**Try it:**
Write the listing below out again exactly, though only as far as the line with "Local Open Scope Z_scope.", which is included.

**Raw data:**
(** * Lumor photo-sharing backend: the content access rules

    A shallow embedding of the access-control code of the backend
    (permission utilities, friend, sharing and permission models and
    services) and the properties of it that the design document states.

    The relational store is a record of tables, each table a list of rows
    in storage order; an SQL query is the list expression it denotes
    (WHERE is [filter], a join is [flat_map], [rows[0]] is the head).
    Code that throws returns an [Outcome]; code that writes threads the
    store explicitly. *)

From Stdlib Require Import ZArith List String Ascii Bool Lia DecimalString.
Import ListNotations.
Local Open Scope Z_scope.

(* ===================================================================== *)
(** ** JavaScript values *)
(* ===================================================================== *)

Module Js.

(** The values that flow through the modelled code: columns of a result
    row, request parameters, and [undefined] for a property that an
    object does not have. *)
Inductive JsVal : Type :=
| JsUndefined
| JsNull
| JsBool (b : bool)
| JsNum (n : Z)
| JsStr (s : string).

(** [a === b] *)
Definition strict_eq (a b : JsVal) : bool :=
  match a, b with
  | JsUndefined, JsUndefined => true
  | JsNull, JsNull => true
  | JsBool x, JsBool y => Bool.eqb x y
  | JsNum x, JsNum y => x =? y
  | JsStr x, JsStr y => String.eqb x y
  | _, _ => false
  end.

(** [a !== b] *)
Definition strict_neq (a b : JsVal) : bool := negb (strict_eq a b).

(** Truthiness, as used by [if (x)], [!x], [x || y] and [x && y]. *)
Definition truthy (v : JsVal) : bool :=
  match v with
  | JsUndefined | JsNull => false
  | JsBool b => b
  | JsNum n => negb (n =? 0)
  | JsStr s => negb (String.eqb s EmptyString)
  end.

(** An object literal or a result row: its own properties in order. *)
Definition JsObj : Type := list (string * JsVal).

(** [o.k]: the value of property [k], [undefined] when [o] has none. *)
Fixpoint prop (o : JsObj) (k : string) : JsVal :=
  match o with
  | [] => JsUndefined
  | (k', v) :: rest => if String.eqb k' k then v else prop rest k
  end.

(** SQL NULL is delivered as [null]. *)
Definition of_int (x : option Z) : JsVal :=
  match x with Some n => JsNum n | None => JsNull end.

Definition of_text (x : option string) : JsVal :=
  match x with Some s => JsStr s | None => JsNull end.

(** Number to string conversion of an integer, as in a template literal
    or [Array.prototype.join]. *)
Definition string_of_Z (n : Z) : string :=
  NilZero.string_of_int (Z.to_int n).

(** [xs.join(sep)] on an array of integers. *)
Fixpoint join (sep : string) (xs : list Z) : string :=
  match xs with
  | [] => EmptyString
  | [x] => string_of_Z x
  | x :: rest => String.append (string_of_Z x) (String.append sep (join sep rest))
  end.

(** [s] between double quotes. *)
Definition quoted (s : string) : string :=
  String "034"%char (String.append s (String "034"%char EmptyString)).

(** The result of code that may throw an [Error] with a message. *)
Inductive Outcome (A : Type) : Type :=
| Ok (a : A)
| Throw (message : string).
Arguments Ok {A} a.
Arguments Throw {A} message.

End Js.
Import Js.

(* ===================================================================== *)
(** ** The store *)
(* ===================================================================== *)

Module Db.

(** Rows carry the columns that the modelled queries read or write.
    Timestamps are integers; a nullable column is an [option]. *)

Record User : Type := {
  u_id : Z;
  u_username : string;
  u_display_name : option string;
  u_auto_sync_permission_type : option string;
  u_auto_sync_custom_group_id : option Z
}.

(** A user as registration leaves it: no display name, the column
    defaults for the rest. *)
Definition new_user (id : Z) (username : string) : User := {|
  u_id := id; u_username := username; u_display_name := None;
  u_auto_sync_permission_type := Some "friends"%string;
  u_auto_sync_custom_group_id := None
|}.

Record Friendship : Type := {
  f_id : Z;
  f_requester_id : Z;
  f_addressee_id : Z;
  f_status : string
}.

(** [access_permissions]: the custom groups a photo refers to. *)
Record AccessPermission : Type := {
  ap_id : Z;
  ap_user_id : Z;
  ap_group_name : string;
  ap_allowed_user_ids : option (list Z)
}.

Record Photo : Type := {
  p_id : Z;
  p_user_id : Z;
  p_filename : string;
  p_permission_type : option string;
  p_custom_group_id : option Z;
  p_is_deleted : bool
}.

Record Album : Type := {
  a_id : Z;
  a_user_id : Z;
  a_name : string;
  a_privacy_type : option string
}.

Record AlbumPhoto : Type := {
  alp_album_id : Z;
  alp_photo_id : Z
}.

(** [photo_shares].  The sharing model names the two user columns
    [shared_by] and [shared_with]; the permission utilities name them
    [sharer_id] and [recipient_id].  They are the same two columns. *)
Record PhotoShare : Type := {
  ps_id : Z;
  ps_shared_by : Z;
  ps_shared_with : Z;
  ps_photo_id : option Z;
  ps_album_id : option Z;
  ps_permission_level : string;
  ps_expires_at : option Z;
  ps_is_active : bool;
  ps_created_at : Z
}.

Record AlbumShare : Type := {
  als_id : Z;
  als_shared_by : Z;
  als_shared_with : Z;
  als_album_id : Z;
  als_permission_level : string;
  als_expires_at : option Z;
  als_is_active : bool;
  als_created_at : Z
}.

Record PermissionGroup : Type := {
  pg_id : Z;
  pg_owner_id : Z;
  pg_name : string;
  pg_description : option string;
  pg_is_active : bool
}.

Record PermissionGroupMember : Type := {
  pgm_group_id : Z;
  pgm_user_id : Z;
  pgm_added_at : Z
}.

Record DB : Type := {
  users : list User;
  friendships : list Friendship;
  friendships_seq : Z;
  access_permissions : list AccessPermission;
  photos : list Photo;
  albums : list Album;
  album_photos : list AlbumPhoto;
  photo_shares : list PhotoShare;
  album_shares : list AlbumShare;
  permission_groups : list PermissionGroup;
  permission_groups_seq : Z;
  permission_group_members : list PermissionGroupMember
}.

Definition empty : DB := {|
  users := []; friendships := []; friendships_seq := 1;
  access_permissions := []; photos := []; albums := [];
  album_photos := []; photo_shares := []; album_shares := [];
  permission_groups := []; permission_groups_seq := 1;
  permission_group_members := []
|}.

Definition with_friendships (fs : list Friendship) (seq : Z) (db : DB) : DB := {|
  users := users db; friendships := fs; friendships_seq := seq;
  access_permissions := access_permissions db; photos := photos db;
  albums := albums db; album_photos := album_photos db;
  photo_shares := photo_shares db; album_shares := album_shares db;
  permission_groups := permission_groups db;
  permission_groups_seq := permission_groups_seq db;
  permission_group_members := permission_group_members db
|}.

**Answer section:**
(** * Lumor photo-sharing backend: the content access rules

    A shallow embedding of the access-control code of the backend
    (permission utilities, friend, sharing and permission models and
    services) and the properties of it that the design document states.

    The relational store is a record of tables, each table a list of rows
    in storage order; an SQL query is the list expression it denotes
    (WHERE is [filter], a join is [flat_map], [rows[0]] is the head).
    Code that throws returns an [Outcome]; code that writes threads the
    store explicitly. *)

From Stdlib Require Import ZArith List String Ascii Bool Lia DecimalString.
Import ListNotations.
Local Open Scope Z_scope.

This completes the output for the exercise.